Give back the full listing that follows exactly as it reads.
◆ ◆ ◆ ◆
Lemma expire_pass_closes now blob pid r l d0 d d' :
  let f kv := do! _ := update_confirmation kv.1 (blob kv.1) (λ r, is_pending r && due now r) (closed_preview PExpired now) in
              mreturn tt in
  d0.(pending_confirmations) !! pid = Some r → r.(status) = PPending → due now r = true →
  for_each l f d = Ok (tt, d') →
  (closed_as PExpired pid (blob pid) d0 d → closed_as PExpired pid (blob pid) d0 d') ∧
  (pid ∈ (fst : jstr * PendingRow → jstr) <$> l → due_still d0 pid r d → closed_as PExpired pid (blob pid) d0 d').
Proof.
  intros f Hr Hst Hdue. revert d. induction l as [|kv l IH]; intros d H; simpl in H.
  { injection H as <-. split; [done|]. by intros ?%elem_of_nil. }
  apply mthen_ok in H as ([] & d1 & H1 & H). apply mthen_ok in H1 as (b & d2 & H1 & [= <-]).
  destruct (IH _ H) as [IHc IHd]. assert (closed_as PExpired pid (blob pid) d0 d → closed_as PExpired pid (blob pid) d0 d') as Hc.
  { intros Hc. apply IHc. eapply closed_preview_stays; [by right| |done|exact H1|done].
    by intros ? [?%is_pending_spec _]%andb_true_iff. }
  split; [exact Hc|]. intros Hin Hd. pose proof (due_step _ _ _ _ _ _ _ _ _ Hr Hst Hdue Hd H1) as Hstep.
  case_decide as Heq; [subst; by apply IHc|]. apply IHd; [|done].
  rewrite fmap_cons in Hin. apply elem_of_cons in Hin as [->|Hin]; done.
Qed.

Lemma expire_due_closes sid now blob pid r d d' :
  expire_due sid now blob d = Ok (tt, d') → d.(pending_confirmations) !! pid = Some r →
  r.(preview).(preview_session_id) = sid → r.(status) = PPending → due now r = true →
  closed_as PExpired pid (blob pid) d d'.
Proof.
  intros H Hr Hs Hst Hdue. unfold expire_due in H. apply mthen_ok in H as (d0 & d1 & [= <- <-] & H).
  refine (proj2 (expire_pass_closes now blob pid r _ _ _ _ Hr Hst Hdue H) _ _); [|split; [done|by left]].
  apply list_elem_of_fmap. exists (pid, r). split; [done|]. apply list_elem_of_filter. split; [|by apply elem_of_map_to_list].
  split; [done|]. simpl. rewrite Hdue, andb_true_r. by apply is_pending_spec.
Qed.

Lemma get_closes pid now blob v r d d' :
  getPendingConfirmation pid now blob d = Ok (v, d') → d.(pending_confirmations) !! pid = Some r →
  r.(status) = PPending → due now r = true → closed_as PExpired pid blob d d'.
Proof.
  intros H Hr Hst Hdue. unfold getPendingConfirmation in H. apply mthen_ok in H as (d0 & d1 & [= <- <-] & H).
  rewrite Hr, Hdue, andb_true_r, (proj2 (is_pending_spec r) Hst) in H.
  apply mthen_ok in H as (b & d2 & H & H2). minv. destruct b; [eapply close_denies; [by right| |exact H];
    by intros ? ?%is_pending_spec|]. by destruct (update_hits _ _ _ _ _ _ _ Hr (proj2 (is_pending_spec r) Hst) H).
Qed.

Lemma pending_read_live pid now blob rec d d' :
  getPendingConfirmation pid now blob d = Ok (Some rec, d') → rec.(Confirmations.status) = PPending →
  d' = d ∧ ∃ e, rec.(expiresAt) = Some e ∧ now < e.
Proof.
  intros H Hst. unfold getPendingConfirmation in H. apply mthen_ok in H as (d0 & d1 & [= <- <-] & H).
  destruct (d.(pending_confirmations) !! pid) as [r|] eqn:Hr; [|done].
  destruct (is_pending r && due now r) eqn:Hp.
  - exfalso. apply andb_true_iff in Hp as [Hp Hdue]. apply is_pending_spec in Hp as Hps.
    assert (getPendingConfirmation pid now blob d = Ok (Some rec, d')) as Hg.
    { unfold getPendingConfirmation, mthen, getdb. rewrite Hr, Hp, Hdue. exact H. }
    destruct (get_closes _ _ _ _ _ _ _ Hg Hr Hps Hdue) as (r1 & r' & _ & _ & Hr' & Hst' & _).
    apply mthen_ok in H as (b & d2 & H & H2). minv. rewrite Hr' in H0. injection H0 as <-. simpl in Hst. congruence.
  - minv. split; [done|]. simpl in Hst. rewrite (proj2 (is_pending_spec r) Hst) in Hp. simpl in Hp.
    unfold due in Hp. simpl. destruct (expires_at _) as [e|]; [|done]. exists e. zbool. done.
Qed.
◆ ◆ ◆ ◆
→ **Result of this task**:
Lemma expire_pass_closes now blob pid r l d0 d d' :
  let f kv := do! _ := update_confirmation kv.1 (blob kv.1) (λ r, is_pending r && due now r) (closed_preview PExpired now) in
              mreturn tt in
  d0.(pending_confirmations) !! pid = Some r → r.(status) = PPending → due now r = true →
  for_each l f d = Ok (tt, d') →
  (closed_as PExpired pid (blob pid) d0 d → closed_as PExpired pid (blob pid) d0 d') ∧
  (pid ∈ (fst : jstr * PendingRow → jstr) <$> l → due_still d0 pid r d → closed_as PExpired pid (blob pid) d0 d').
Proof.
  intros f Hr Hst Hdue. revert d. induction l as [|kv l IH]; intros d H; simpl in H.
  { injection H as <-. split; [done|]. by intros ?%elem_of_nil. }
  apply mthen_ok in H as ([] & d1 & H1 & H). apply mthen_ok in H1 as (b & d2 & H1 & [= <-]).
  destruct (IH _ H) as [IHc IHd]. assert (closed_as PExpired pid (blob pid) d0 d → closed_as PExpired pid (blob pid) d0 d') as Hc.
  { intros Hc. apply IHc. eapply closed_preview_stays; [by right| |done|exact H1|done].
    by intros ? [?%is_pending_spec _]%andb_true_iff. }
  split; [exact Hc|]. intros Hin Hd. pose proof (due_step _ _ _ _ _ _ _ _ _ Hr Hst Hdue Hd H1) as Hstep.
  case_decide as Heq; [subst; by apply IHc|]. apply IHd; [|done].
  rewrite fmap_cons in Hin. apply elem_of_cons in Hin as [->|Hin]; done.
Qed.

Lemma expire_due_closes sid now blob pid r d d' :
  expire_due sid now blob d = Ok (tt, d') → d.(pending_confirmations) !! pid = Some r →
  r.(preview).(preview_session_id) = sid → r.(status) = PPending → due now r = true →
  closed_as PExpired pid (blob pid) d d'.
Proof.
  intros H Hr Hs Hst Hdue. unfold expire_due in H. apply mthen_ok in H as (d0 & d1 & [= <- <-] & H).
  refine (proj2 (expire_pass_closes now blob pid r _ _ _ _ Hr Hst Hdue H) _ _); [|split; [done|by left]].
  apply list_elem_of_fmap. exists (pid, r). split; [done|]. apply list_elem_of_filter. split; [|by apply elem_of_map_to_list].
  split; [done|]. simpl. rewrite Hdue, andb_true_r. by apply is_pending_spec.
Qed.

Lemma get_closes pid now blob v r d d' :
  getPendingConfirmation pid now blob d = Ok (v, d') → d.(pending_confirmations) !! pid = Some r →
  r.(status) = PPending → due now r = true → closed_as PExpired pid blob d d'.
Proof.
  intros H Hr Hst Hdue. unfold getPendingConfirmation in H. apply mthen_ok in H as (d0 & d1 & [= <- <-] & H).
  rewrite Hr, Hdue, andb_true_r, (proj2 (is_pending_spec r) Hst) in H.
  apply mthen_ok in H as (b & d2 & H & H2). minv. destruct b; [eapply close_denies; [by right| |exact H];
    by intros ? ?%is_pending_spec|]. by destruct (update_hits _ _ _ _ _ _ _ Hr (proj2 (is_pending_spec r) Hst) H).
Qed.

Lemma pending_read_live pid now blob rec d d' :
  getPendingConfirmation pid now blob d = Ok (Some rec, d') → rec.(Confirmations.status) = PPending →
  d' = d ∧ ∃ e, rec.(expiresAt) = Some e ∧ now < e.
Proof.
  intros H Hst. unfold getPendingConfirmation in H. apply mthen_ok in H as (d0 & d1 & [= <- <-] & H).
  destruct (d.(pending_confirmations) !! pid) as [r|] eqn:Hr; [|done].
  destruct (is_pending r && due now r) eqn:Hp.
  - exfalso. apply andb_true_iff in Hp as [Hp Hdue]. apply is_pending_spec in Hp as Hps.
    assert (getPendingConfirmation pid now blob d = Ok (Some rec, d')) as Hg.
    { unfold getPendingConfirmation, mthen, getdb. rewrite Hr, Hp, Hdue. exact H. }
    destruct (get_closes _ _ _ _ _ _ _ Hg Hr Hps Hdue) as (r1 & r' & _ & _ & Hr' & Hst' & _).
    apply mthen_ok in H as (b & d2 & H & H2). minv. rewrite Hr' in H0. injection H0 as <-. simpl in Hst. congruence.
  - minv. split; [done|]. simpl in Hst. rewrite (proj2 (is_pending_spec r) Hst) in Hp. simpl in Hp.
    unfold due in Hp. simpl. destruct (expires_at _) as [e|]; [|done]. exists e. zbool. done.
Qed.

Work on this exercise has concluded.